Task statement:
Using the entries below, write out the line with "returns (SmartParser._parse_general_mode_with select", the line with "extract row = Raise", and every line in between, exactly as each is written.

Data listing:
- - - - -

(** C3: a service error on an attempt that is not the last one is
    logged, puts the progress state back to the page before, and leaves
    the page to the next attempt.  A service error on the last attempt,
    which is reached when the two attempts before it failed, leaves the
    progress state at the page before and raises: the page loop ends with
    the exception and processes no page after this one, and so does
    [process_pdf] when started at this page. *)
Theorem C3_service_error_on_final_attempt
  (pages : list str) (encodes : char -> bool) (service : nat -> str -> Z -> response)
  (total_pages page_num : Z) (page_nums' : list Z) (text : str) (w : world) :
  py_index pages page_num = Ok text ->
  50 <= Z.of_nat (length text) ->
  (forall attempt attempts' w1,
     attempt <> max_retries - 1 ->
     service (length (calls w1)) text (page_num + 1) = ServiceError ->
     attempt_loop encodes service page_num text (attempt :: attempts') w1
     = attempt_loop encodes service page_num text attempts'
         (save_state (page_num + 1 - 1)
            (log_error (page_num + 1) (record_call (page_num + 1) w1))))
  /\ (failed (service (length (calls w)) text (page_num + 1)) = true ->
      failed (service (length (calls w) + 1)%nat text (page_num + 1)) = true ->
      service (length (calls w) + 2)%nat text (page_num + 1) = ServiceError ->
      (exists w',
         page_loop pages encodes service total_pages (page_num :: page_nums') w
         = (Raise APIError, w')
         /\ state_file w' = Some (page_num + 1 - 1)
         /\ pages_processed w' = pages_processed w ++ [page_num + 1]
         /\ calls w' = calls w ++ [page_num + 1; page_num + 1; page_num + 1]
         /\ knowledge w' = knowledge w)
      /\ (0 <= page_num ->
          exists w',
            process_pdf pages encodes service (Some (page_num + 1)) None w
            = (Raise APIError, w')
            /\ state_file w' = Some (page_num + 1 - 1)
            /\ pages_processed w' = pages_processed w ++ [page_num + 1]
            /\ calls w' = calls w ++ [page_num + 1; page_num + 1; page_num + 1])).
Proof.
  intros Hidx Hlen. split.
  - intros attempt attempts' w1 Hne Herr.
    rewrite attempt_loop_service_error by exact Herr.
    apply Z.eqb_neq in Hne. now rewrite Hne.
  - intros Hf0 Hf1 Herr.
    assert (Hloop : forall total rest w0,
      calls w0 = calls w ->
      exists w',
        page_loop pages encodes service total (page_num :: rest) w0 = (Raise APIError, w')
        /\ state_file w' = Some (page_num + 1 - 1)
        /\ pages_processed w' = pages_processed w0 ++ [page_num + 1]
        /\ calls w' = calls w0 ++ [page_num + 1; page_num + 1; page_num + 1]
        /\ knowledge w' = knowledge w0).
    { intros total rest w0 Hw0.
      rewrite (page_loop_cons _ _ _ _ _ _ _ text) by assumption.
      rewrite range_attempts.
      set (wp := print (LogPage (page_num + 1) total) w0).
      destruct (attempt_loop_failed encodes service page_num text 0 [1; 2] wp)
        as (w1 & E1 & C1 & K1 & _ & P1);
        [discriminate | unfold wp; cbn [print calls]; now rewrite Hw0 |].
      destruct (attempt_loop_failed encodes service page_num text 1 [2] w1)
        as (w2 & E2 & C2 & K2 & _ & P2);
        [discriminate
        | rewrite C1; unfold wp; cbn [print calls];
          rewrite length_app, Hw0; exact Hf1 |].
      rewrite E1, E2, attempt_loop_service_error
        by (rewrite C2, C1; unfold wp; cbn [print calls];
            rewrite !length_app, Hw0, <- Nat.add_assoc; exact Herr).
      change (2 =? max_retries - 1) with true. cbv iota.
      eexists. split; [reflexivity|].
      destruct (service_error_fields (page_num + 1) w2) as (S3 & P3 & C3 & K3).
      rewrite S3, P3, C3, K3, P2, P1, K2, K1, C2, C1.
      unfold wp. rewrite pages_processed_page. cbn [print calls knowledge].
      rewrite <- !app_assoc. repeat split. }
    split; [apply Hloop; reflexivity|].
    intros Hpos. unfold process_pdf.
    assert (Hlt : page_num < Z.of_nat (length pages)).
    { unfold py_index in Hidx.
      destruct (Z.ltb_spec page_num 0); [lia|].
      destruct (Z.ltb_spec page_num 0); [lia|]. cbn [orb] in Hidx.
      destruct (Z.leb_spec (Z.of_nat (length pages)) page_num); [discriminate | lia]. }
    rewrite Z.add_simpl_r, range_cons by assumption.
    destruct (Hloop (Z.of_nat (length pages))
                (range (page_num + 1) (Z.of_nat (length pages)))
                (init_knowledge_base
                   (print (LogRange (page_num + 1) (Z.of_nat (length pages))
                             (Z.of_nat (length pages))) w)))
      as (w' & E & Hs & Hp & Hc & _).
    { unfold init_knowledge_base, print. cbn [knowledge].
      now destruct (knowledge w). }
    rewrite E. exists w'. rewrite Z.add_simpl_r in Hs.
    split; [reflexivity|]. split; [exact Hs|].
    rewrite Hp, Hc. split.
    + f_equal. unfold init_knowledge_base, print. cbn [knowledge].
      destruct (knowledge w); unfold pages_processed; cbn [stdout];
        rewrite omap_app; apply app_nil_r.
    + f_equal. unfold init_knowledge_base, print. cbn [knowledge].
      now destruct (knowledge w).
Qed.
Lemma links_agree_with_meta_witness :
  fst (PaginatorService.paginateWithLinks (St := unit) None [1; 2; 3; 4; 5]
         {| page := 2; pageSize := 2; maxPageSize := None;
            enableCache := None; cacheTtl := None |}
         "http://localhost:3000/items" {| backend := tt; console := [] |})
  = Returned
      {| result := freshResult [1; 2; 3; 4; 5] 2 2;
         links :=
           Some
             {| Links.first := Some "http://localhost:3000/items?pageSize=2&page=1";
                Links.previous := Some "http://localhost:3000/items?pageSize=2&page=1";
                Links.next := Some "http://localhost:3000/items?pageSize=2&page=3";
                Links.last := Some "http://localhost:3000/items?pageSize=2&page=3" |} |}.
Proof.
  pose proof (@links_agree_with_meta Z _ unit None [1; 2; 3; 4; 5]
                {| page := 2; pageSize := 2; maxPageSize := None;
                   enableCache := None; cacheTtl := None |}
                "http://localhost:3000/items" {| backend := tt; console := [] |}
                eq_refl eq_refl eq_refl eq_refl) as Hlinks.
  cbv zeta in Hlinks.
  destruct (PaginatorService.paginate None [1; 2; 3; 4; 5] _ _) as [[r|e] w'] eqn:Hrun;
    vm_compute in Hrun.
  - injection Hrun as <- <-. rewrite Hlinks. reflexivity.
  - discriminate.
Defined.
(** ** C10: when [parse] returns *)

Lemma scan_group_returns select sample validator cur pattern :
  (∀ s, s ∈ pattern → returns (select sample s)) →
  returns (SmartParser.scan_group select sample validator cur pattern).
Proof.
  revert cur. induction pattern as [|s pattern IH]; intros cur Hsel; simpl.
  - by exists cur.
  - destruct (Hsel s) as [elements ->]; [apply list_elem_of_here|].
    cbn -[SmartParser.scan_group].
    destruct (existsb _ elements); [by eexists|].
    destruct cur; [by eexists|].
    apply IH. intros s' Hs'. apply Hsel. by apply list_elem_of_further.
Qed.

Lemma scan_groups_returns select sample validator cur groups :
  (∀ s, s ∈ concat groups → returns (select sample s)) →
  returns (SmartParser.scan_groups select sample validator cur groups).
Proof.
  revert cur. induction groups as [|g groups IH]; intros cur Hsel; simpl.
  - by exists cur.
  - destruct (scan_group_returns select sample validator cur g) as [cur' ->].
    { intros s Hs. apply Hsel. simpl. apply elem_of_app. by left. }
    cbn -[SmartParser.scan_groups]. apply IH.
    intros s Hs. apply Hsel. simpl. apply elem_of_app. by right.
Qed.

Lemma detect_fields_returns select sample fps :
  (∀ s, s ∈ concat (concat (SmartParser.fp_groups <$> fps)) → returns (select sample s)) →
  returns (SmartParser.detect_fields select sample fps).
Proof.
  induction fps as [|fp fps IH]; intros Hsel; simpl.
  - by eexists.
  - destruct (scan_groups_returns select sample (SmartParser.fp_validator fp) None
                (SmartParser.fp_groups fp)) as [found ->].
    { intros s Hs. apply Hsel. simpl. rewrite concat_app. apply elem_of_app. by left. }
    cbn -[SmartParser.detect_fields].
    destruct IH as [others ->].
    { intros s Hs. apply Hsel. simpl. rewrite concat_app. apply elem_of_app. by right. }
    by eexists.
Qed.

Lemma auto_detect_fields_returns select sample :
  (∀ s, s ∈ field_selectors → returns (select sample s)) →
  returns (SmartParser._auto_detect_fields select sample).
Proof.
  intros Hsel. unfold SmartParser._auto_detect_fields.
  destruct (detect_fields_returns select sample SmartParser.field_patterns Hsel)
    as [detected ->].
  by eexists.
Qed.

Lemma parse_general_mode_with_returns select extract containers :
  (∀ n s, s ∈ field_selectors → returns (select n s)) →
  returns (SmartParser._parse_general_mode_with select extract containers).
Proof.
  intros Hsel. unfold SmartParser._parse_general_mode_with.
  destruct containers as [|sample rest]; [by eexists|].
  destruct (auto_detect_fields_returns select sample (Hsel sample)) as [detected ->].
  by eexists.
Qed.

Lemma table_step_skip extract row e :
  extract row = Raise e → SmartParser.table_step extract row = [].
Proof. intros H. unfold SmartParser.table_step. rewrite H. by destruct (negb _). Qed.

Lemma general_step_skip extract container e :
  extract container = Raise e → SmartParser.general_step extract container = [].
Proof. intros H. unfold SmartParser.general_step. by rewrite H. Qed.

- - - - -

Reply:
  returns (SmartParser._parse_general_mode_with select extract containers).
Proof.
  intros Hsel. unfold SmartParser._parse_general_mode_with.
  destruct containers as [|sample rest]; [by eexists|].
  destruct (auto_detect_fields_returns select sample (Hsel sample)) as [detected ->].
  by eexists.
Qed.

Lemma table_step_skip extract row e :
  extract row = Raise e → SmartParser.table_step extract row = [].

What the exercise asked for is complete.